Ángela, para Palacios, siempre se paró duro respecto al valor de todas las víctimas. “Hay mujeres que están siendo compradas para la Fuerza Pública en la región y en el Bajo Atrato, cuando no las están violando los hombres del ELN, las están violando los paramilitares”, cuenta Palacios. “Ángela levantó esa voz, comprendió el contexto, visibilizó este racismo y otros temas que tienen que mantenerse, porque su presencia aportó conocimiento popular a la luz pública, que ahora con su muerte no puede desaparecer en lo académico”.

Francia Márquez comparte el estado de incertidumbre. La lideresa feminista pide que el informe que le entregó a Ángela en mayo, Gritos de mujeres negras por la libertad, la reparación y la memoria, sobre cómo actores armados legales e ilegales han participado del despojo de territorios ancestrales para el desarrollo de grandes proyectos económicos en la región, no desaparezca. 
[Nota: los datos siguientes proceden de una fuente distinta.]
(** [Store.UpdateManagedStatusByFingerprint] *)
Definition update_managed_tx (fingerprint : string) (u : ManagedStatusUpdate) : txn bool :=
  fun ctx db =>
    let p c := String.eqb c.(c_FingerprintSHA256) fingerprint in
    Ok (db <| certificates ::= update_where p (apply_managed u ctx.(NOW)) |>,
        bool_decide (is_Some (cert_by_fp fingerprint db.(certificates)))).
Definition UpdateManagedStatusByFingerprint (fingerprint : string) (u : ManagedStatusUpdate) :
    M (res bool) := store_call (update_managed_tx fingerprint u).

(** The observations of a certificate in a scan. *)
Definition observed_in (db : DB) (scanID : uuid) (c : Certificate) : bool :=
  existsb (fun o => String.eqb o.(o_CertificateID) c.(c_ID) && String.eqb o.(o_ScanID) scanID)
          db.(observations).

(** [Store.CountByManagedStatus] *)
Definition CountByManagedStatus (scanID : option uuid) : M (res (Z * Z)) :=
  store_call (tget (fun _ db =>
    let rows := select (fun c => match scanID with Some s => observed_in db s c | None => true end)
                       (fun _ _ => false) db.(certificates) in
    (Z.of_nat (length (filter (fun c => c_ManagedStatus c = managed_in_vault) rows)),
     Z.of_nat (length rows)))).

(** [CertificateFilter]; an empty string or [None] filters nothing. *)
Record CertificateFilter := {
  cf_Status : string;
  cf_ChainStatus : string;
  cf_Search : string;
  cf_ScanID : option uuid;
  cf_PQCTag : string;
  cf_MinRisk : option Z;
  cf_SortBy : string;
  cf_SortDesc : bool;
  cf_Limit : Z;
  cf_Offset : Z
}.

Definition is_or_any (wanted s : string) : bool := String.eqb wanted "" || String.eqb s wanted.

(** [status] and [chain_status] are enumerations of the schema: a text that is
    none of their values is refused by the database. *)
Definition enum_literal {A} (text : A -> string) (values : list A) (s : string) : bool :=
  String.eqb s "" || existsb (fun v => String.eqb s (text v)) values.
Definition filter_casts (f : CertificateFilter) : bool :=
  enum_literal cert_status_text [StatusValid; StatusExpiringSoon; StatusExpired; StatusRevoked] f.(cf_Status) &&
  enum_literal chain_status_text [ChainComplete; ChainSelfSigned; ChainIncomplete; ChainUntrustedRoot] f.(cf_ChainStatus).

(** The search clause: [ILIKE '%search%'] on the name, the fingerprint and
    the alternative names. *)
Definition cert_search (search : string) (c : Certificate) : bool :=
  let p := ("%" ++ search ++ "%")%string in
  match c.(c_SubjectCN) with Some cn => ilike cn p | None => false end ||
  ilike c.(c_FingerprintSHA256) p || ilike (jsonb_text c.(c_SubjectAltNames)) p.

Definition cert_where (db : DB) (f : CertificateFilter) (c : Certificate) : bool :=
  is_or_any f.(cf_Status) (cert_status_text c.(c_Status)) &&
  is_or_any f.(cf_ChainStatus) (chain_status_text c.(c_ChainStatus)) &&
  (String.eqb f.(cf_Search) "" || cert_search f.(cf_Search) c) &&
  match f.(cf_ScanID) with Some s => observed_in db s c | None => true end &&
  is_or_any f.(cf_PQCTag) (pqc_text c.(c_PQCTag)) &&
  match f.(cf_MinRisk) with Some r => r <=? c.(c_RiskScore) | None => true end.

(** ORDER BY *)
Definition cert_order (f : CertificateFilter) (a b : Certificate) : bool :=
  let newer := c_LastSeen b <? c_LastSeen a in
  if String.eqb f.(cf_SortBy) "risk_score" then
    let '(x, y) := if f.(cf_SortDesc) then (b, a) else (a, b) in
    (c_RiskScore x <? c_RiskScore y) || ((c_RiskScore x =? c_RiskScore y) && newer)
  else newer.

(** [Store.ListCertificates]: the page and the total.  A negative OFFSET is a
    database error. *)
Definition ListCertificates (f : CertificateFilter) : M (res (list Certificate * Z)) :=
  let limit := if f.(cf_Limit) <=? 0 then 50 else f.(cf_Limit) in
  total <-? store_call (
    _ <-! trequire (fun _ => filter_casts f) ErrDatabase ;;
    tget (fun _ db => Z.of_nat (length (select (cert_where db f) (fun _ _ => false) db.(certificates))))) ;;
  rows <-? store_call (
    _ <-! trequire (fun _ => filter_casts f && (0 <=? f.(cf_Offset))) ErrDatabase ;;
    tget (fun _ db => take (Z.to_nat limit) (drop (Z.to_nat f.(cf_Offset))
      (select (cert_where db f) (cert_order f) db.(certificates))))) ;;
  mret (Ok (rows, total)).
Lemma cut_unique a a' b b' :
  no_colon a = true -> no_colon a' = true ->
  (a ++ ":" ++ b)%string = (a' ++ ":" ++ b')%string -> a = a' /\ b = b'.
Proof.
  revert a'. induction a as [|c a IH]; intros [|c' a']; unfold no_colon; simpl;
    rewrite ?string_app_cons, ?string_app_nil; intros Ha Ha'; b2p.
  - by intros [= ->].
  - intros [= <- _]. naive_solver.
  - intros [= -> _]. naive_solver.
  - intros [= <- E]. destruct Ha as [_ Ha], Ha' as [_ Ha']. by destruct (IH a' Ha Ha' E) as [-> ->].
Qed.

(** Idempotency keys identify the operation: two renewals share a key
    only if they are for the same certificate and fingerprint, likewise two
    migrations, and a renewal never shares a key with a migration.  (The
    canonical text of a UUID has no colon.) *)
Theorem idempotency_keys_injective c1 f1 c2 f2 :
  no_colon c1 = true -> no_colon c2 = true ->
  (RenewIdempotencyKey c1 f1 = RenewIdempotencyKey c2 f2 -> c1 = c2 /\ f1 = f2) /\
  (MigrateIdempotencyKey c1 f1 = MigrateIdempotencyKey c2 f2 -> c1 = c2 /\ f1 = f2) /\
  RenewIdempotencyKey c1 f1 <> MigrateIdempotencyKey c2 f2.
Proof.
  intros H1 H2. unfold RenewIdempotencyKey, MigrateIdempotencyKey. split_and!.
  - intros E%string_app_inj_l. by apply cut_unique in E.
  - intros E%string_app_inj_l. by apply cut_unique in E.
  - intros E. rewrite !string_app_cons in E. discriminate E.
Qed.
“Es que se le ha dicho a este país que la gente negra, con la que peleó su independencia, fue esclava por naturaleza y eso no es cierto. Le servimos a algunas familias para se mantuvieran en el poder a costa del empobrecimiento de quienes pusimos los muertos: los pueblos marginados, negros, indígenas y campesinos. Esa es la verdad que Ángela representa”.

La matrona siempre tuvo claro cuál era su don, la escucha, y lo compartió generosamente. Al enfermar por Covid, hace unos días, manifestó dos preocupaciones: no borrar su trabajo y que alguien se hiciera cargo de Carlos Mario, su primer hijito. Murió un 7 de agosto. La misma fecha en que Colombia celebra, desde hace dos siglos, su batalla independentista. Pero la sabedora palenquera, raizal y líder de la rejuntanza femenina, se despidió de su aldea africana, sin las armas de un prócer, buscando liberar a su pueblo.